The last four years are actually fairly typical of a post-financial crisis recession. The overall economic system was burdened with too much debt that had to be paid down (for the latest on this, see this post from NDD). However, there are several positive signs that the worst is over.
No matter who wins the election tomorrow, the economy is on course to
enjoy faster growth in the next four years as the headwinds that have
held it back turn into tailwinds. Consumers are spending more and saving
less after reducing household debt to the lowest since 2003. Home
prices are rebounding after falling more than 30 percent from their 2006
highs. And banks are increasing lending after boosting equity capital
by more than $300 billion since 2009.
“The die is cast for a much stronger recovery,” said Mark Zandi, chief economist in West Chester, Pennsylvania,
for Moody’s Analytics Inc. He sees growth this year and next at about 2
percent before doubling to around 4 percent in both 2014 and 2015 as
consumption, construction and hiring all pick up.

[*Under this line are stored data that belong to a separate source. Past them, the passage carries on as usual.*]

(* ===== verification/ManagementDb.v ===== *)
(** * The management broker's database
    (src/openstack_platform/management/broker/database.py)

    The tables its journal of intents and its sign-in read and write, as rows in
    the order of insertion.  JSON columns ([body], [operation], [details]) are kept parsed:
    every writer stores [canonical] text.  [REAL] times are instants of
    [Clock]. *)

From S2P Require Import Prelude Regex Json Clock Sql.

Record User := {
  us_id : string;
  us_role : string;
  us_enabled : bool;
  us_status : string;
  us_issuer : string;
  us_username : string;
  us_generation : Z;
}.

Record LocalAccount := {
  la_user_id : string;
  la_password_hash : option string;
  la_totp_secret : option string;
  la_totp_confirmed : bool;
  la_last_counter : Z;
  la_totp_streak : Z;
  la_totp_blocked_until : Z;
}.

Inductive failure_kind := password_failure | totp_failure.

#[export] Instance failure_kind_eq_dec : EqDecision failure_kind.
Proof. solve_decision. Defined.

Record AuthFailure := { af_user_id : string; af_kind : failure_kind; af_created : Z }.

Record Intent := {
  it_id : string;
  it_user_id : string;
  it_app_id : option string;
  it_kind : string;
  it_client_key : string;
  it_controller_key : string;
  it_method : string;
  it_path : string;
  it_body : dict;
  it_state : string;
  it_operation_id : option string;
  it_operation : option dict;
  it_safe_error : option string;
  it_created : Z;
  it_updated : Z;
  it_attempts : Z;
  it_next_retry : Z;
  it_lease : Z;
}.

Record App := {
  ap_id : string;
  ap_user_id : string;
  ap_slug : string;
  ap_lifecycle : string;
  ap_revision : Z;
  ap_created : Z;
}.

Record Member := { mb_app_id : string; mb_user_id : string }.
Record Configuration := { cf_app_id : string; cf_revision : Z }.
Record Observation := { ob_app_id : string; ob_updated : Z }.

Record Audit := {
  au_user_id : option string;
  au_app_id : option string;
  au_intent_id : option string;
  au_action : string;
  au_created : Z;
}.

Record AdminAudit := {
  aa_actor_id : option string;
  aa_target_id : option string;
  aa_action : string;
  aa_details : dict;
  aa_created : Z;
}.

Record MDb := {
  m_users : list User;
  m_intents : list Intent;
  m_apps : list App;
  m_members : list Member;
  m_configurations : list Configuration;
  m_observations : list Observation;
  m_audit : list Audit;
  m_admin_audit : list AdminAudit;
  m_local_accounts : list LocalAccount;
  m_failures : list AuthFailure;
}.

Abbreviation MDB := (db MDb).

Definition with_intents (rs : list Intent) (d : MDb) : MDb := {|
  m_users := m_users d; m_intents := rs; m_apps := m_apps d; m_members := m_members d;
  m_configurations := m_configurations d; m_observations := m_observations d;
  m_audit := m_audit d; m_admin_audit := m_admin_audit d;
  m_local_accounts := m_local_accounts d; m_failures := m_failures d |}.
Definition with_apps (rs : list App) (d : MDb) : MDb := {|
  m_users := m_users d; m_intents := m_intents d; m_apps := rs; m_members := m_members d;
  m_configurations := m_configurations d; m_observations := m_observations d;
  m_audit := m_audit d; m_admin_audit := m_admin_audit d;
  m_local_accounts := m_local_accounts d; m_failures := m_failures d |}.
Definition with_members (rs : list Member) (d : MDb) : MDb := {|
  m_users := m_users d; m_intents := m_intents d; m_apps := m_apps d; m_members := rs;
  m_configurations := m_configurations d; m_observations := m_observations d;
  m_audit := m_audit d; m_admin_audit := m_admin_audit d;
  m_local_accounts := m_local_accounts d; m_failures := m_failures d |}.
Definition with_configurations (rs : list Configuration) (d : MDb) : MDb := {|
  m_users := m_users d; m_intents := m_intents d; m_apps := m_apps d; m_members := m_members d;
  m_configurations := rs; m_observations := m_observations d;
  m_audit := m_audit d; m_admin_audit := m_admin_audit d;
  m_local_accounts := m_local_accounts d; m_failures := m_failures d |}.
Definition with_observations (rs : list Observation) (d : MDb) : MDb := {|
  m_users := m_users d; m_intents := m_intents d; m_apps := m_apps d; m_members := m_members d;
  m_configurations := m_configurations d; m_observations := rs;
  m_audit := m_audit d; m_admin_audit := m_admin_audit d;
  m_local_accounts := m_local_accounts d; m_failures := m_failures d |}.
Definition with_audit (rs : list Audit) (d : MDb) : MDb := {|
  m_users := m_users d; m_intents := m_intents d; m_apps := m_apps d; m_members := m_members d;
  m_configurations := m_configurations d; m_observations := m_observations d;
  m_audit := rs; m_admin_audit := m_admin_audit d;
  m_local_accounts := m_local_accounts d; m_failures := m_failures d |}.
Definition with_admin_audit (rs : list AdminAudit) (d : MDb) : MDb := {|
  m_users := m_users d; m_intents := m_intents d; m_apps := m_apps d; m_members := m_members d;
  m_configurations := m_configurations d; m_observations := m_observations d;
  m_audit := m_audit d; m_admin_audit := rs;
  m_local_accounts := m_local_accounts d; m_failures := m_failures d |}.
Definition with_local_accounts (rs : list LocalAccount) (d : MDb) : MDb := {|
  m_users := m_users d; m_intents := m_intents d; m_apps := m_apps d; m_members := m_members d;
  m_configurations := m_configurations d; m_observations := m_observations d;
  m_audit := m_audit d; m_admin_audit := m_admin_audit d; m_local_accounts := rs; m_failures := m_failures d |}.
Definition with_failures (rs : list AuthFailure) (d : MDb) : MDb := {|
  m_users := m_users d; m_intents := m_intents d; m_apps := m_apps d; m_members := m_members d;
  m_configurations := m_configurations d; m_observations := m_observations d;
  m_audit := m_audit d; m_admin_audit := m_admin_audit d; m_local_accounts := m_local_accounts d;
  m_failures := rs |}.

(** ** Constraints *)

Definition pk (s : string) : key := Some [s].
Definition free_row {A} (_ : A) : bool := true.
Definition free_update {A} (_ _ : A) : bool := true.

Definition has_user (d : MDb) (u : string) : bool := existsb (fun r => String.eqb (us_id r) u) (m_users d).
Definition has_app (d : MDb) (a : string) : bool := existsb (fun r => String.eqb (ap_id r) a) (m_apps d).

(** A nullable reference *)
Definition refers (p : string -> bool) (o : option string) : bool :=
  match o with Some s => p s | None => true end.

#[export] Instance intents_table : Table MDb Intent := {
  rows := m_intents; put_rows := with_intents; row_check := free_row;
  references := fun d r => has_user d (it_user_id r);
  unique_keys := [(fun r => pk (it_id r)); (fun r => pk (it_controller_key r));
    fun r => Some [it_user_id r; it_client_key r]];
  update_guard := free_update; rows_put := fun _ _ => eq_refl }.

#[export] Instance apps_table : Table MDb App := {
  rows := m_apps; put_rows := with_apps; row_check := free_row;
  references := fun d r => has_user d (ap_user_id r);
  unique_keys := [(fun r => pk (ap_id r)); fun r => pk (ap_slug r)];
  update_guard := free_update; rows_put := fun _ _ => eq_refl }.

#[export] Instance members_table : Table MDb Member := {
  rows := m_members; put_rows := with_members; row_check := free_row;
  references := fun d r => has_app d (mb_app_id r) && has_user d (mb_user_id r);
  unique_keys := [fun r => Some [mb_app_id r; mb_user_id r]];
  update_guard := free_update; rows_put := fun _ _ => eq_refl }.

#[export] Instance configurations_table : Table MDb Configuration := {
  rows := m_configurations; put_rows := with_configurations; row_check := free_row;
  references := fun d r => has_app d (cf_app_id r);
  unique_keys := [fun r => Some [cf_app_id r; dumps (JInt (cf_revision r))]];
  update_guard := free_update; rows_put := fun _ _ => eq_refl }.

#[export] Instance observations_table : Table MDb Observation := {
  rows := m_observations; put_rows := with_observations; row_check := free_row;
  references := fun d r => has_app d (ob_app_id r);
  unique_keys := [fun r => pk (ob_app_id r)];
  update_guard := free_update; rows_put := fun _ _ => eq_refl }.

#[export] Instance audit_table : Table MDb Audit := {
  rows := m_audit; put_rows := with_audit; row_check := free_row;
  references := fun d r => refers (has_user d) (au_user_id r);
  unique_keys := []; update_guard := free_update; rows_put := fun _ _ => eq_refl }.

#[export] Instance admin_audit_table : Table MDb AdminAudit := {
  rows := m_admin_audit; put_rows := with_admin_audit; row_check := free_row;
  references := fun d r => refers (has_user d) (aa_actor_id r) && refers (has_user d) (aa_target_id r);
  unique_keys := []; update_guard := free_update; rows_put := fun _ _ => eq_refl }.

#[export] Instance local_accounts_table : Table MDb LocalAccount := {
  rows := m_local_accounts; put_rows := with_local_accounts; row_check := fun r => 0 <=? la_totp_streak r;
  references := fun d r => has_user d (la_user_id r);
  unique_keys := [fun r => pk (la_user_id r)]; update_guard := free_update; rows_put := fun _ _ => eq_refl }.

#[export] Instance failures_table : Table MDb AuthFailure := {
  rows := m_failures; put_rows := with_failures; row_check := free_row;
  references := fun d r => has_user d (af_user_id r);
  unique_keys := []; update_guard := free_update; rows_put := fun _ _ => eq_refl }.

(** ** [Database.connect]: a connection per use, committed when the block ends,
    rolled back when it raises. *)
Definition connect {A} (m : MDB A) : MDB A := fun c =>
  match m c with
  | (Ok a, c') => (Ok a, c')
  | (Raise e, c') => (Raise e, with_store (store c) c')
  end.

Hiring in the U.S. increased more than forecast in October as employers
looked past slowing global growth and political gridlock at home. In the
last jobs report before tomorrow’s election, the Labor Department said a
net 171,000 workers were added to payrolls, beating the 125,000 median
forecast of economists surveyed by Bloomberg.
Households seem increasingly inclined to side with the optimists,
preferring to see the economic glass as half-full rather than
half-empty. Consumer confidence climbed in October to a more than four-year high as Americans took comfort from an improving job market, according to figures from the New York- based Conference Board.
While U.S. sales of cars and light-duty trucks will suffer temporarily from the disruption caused by Hurricane Sandy,
the industry “will have a strong fourth quarter and continue growing
next year,” Kurt McNeil, vice president of U.S. sales for General Motors Co. (GM) in Detroit, said in a Nov. 1 conference call with analysts.
credit terms are contributing to the rise in consumer spending. Banks
reported that they continued to ease standards on auto loans and credit
cards last quarter, according to a Fed survey of senior lending officers.
For me, the big issue has been the rebound in the housing market which has been occurring all year. The inventory/sales ratio is now far more in line with its historical average. NDD has been focusing on this as well, with both of us agreeing that a bottom is probably in.
Also consider the paying down of household debt and the improving auto sales picture. Both of these indicate that households are getting on a far firmer financial footing, thereby allowing them to spend more. And considering the personal consumption expenditures on durable goods are still strong, it appears that households are more confident in the future.
The big wild card we now face is the fiscal cliff. Of course, we should probably get through the election before we start worrying about that.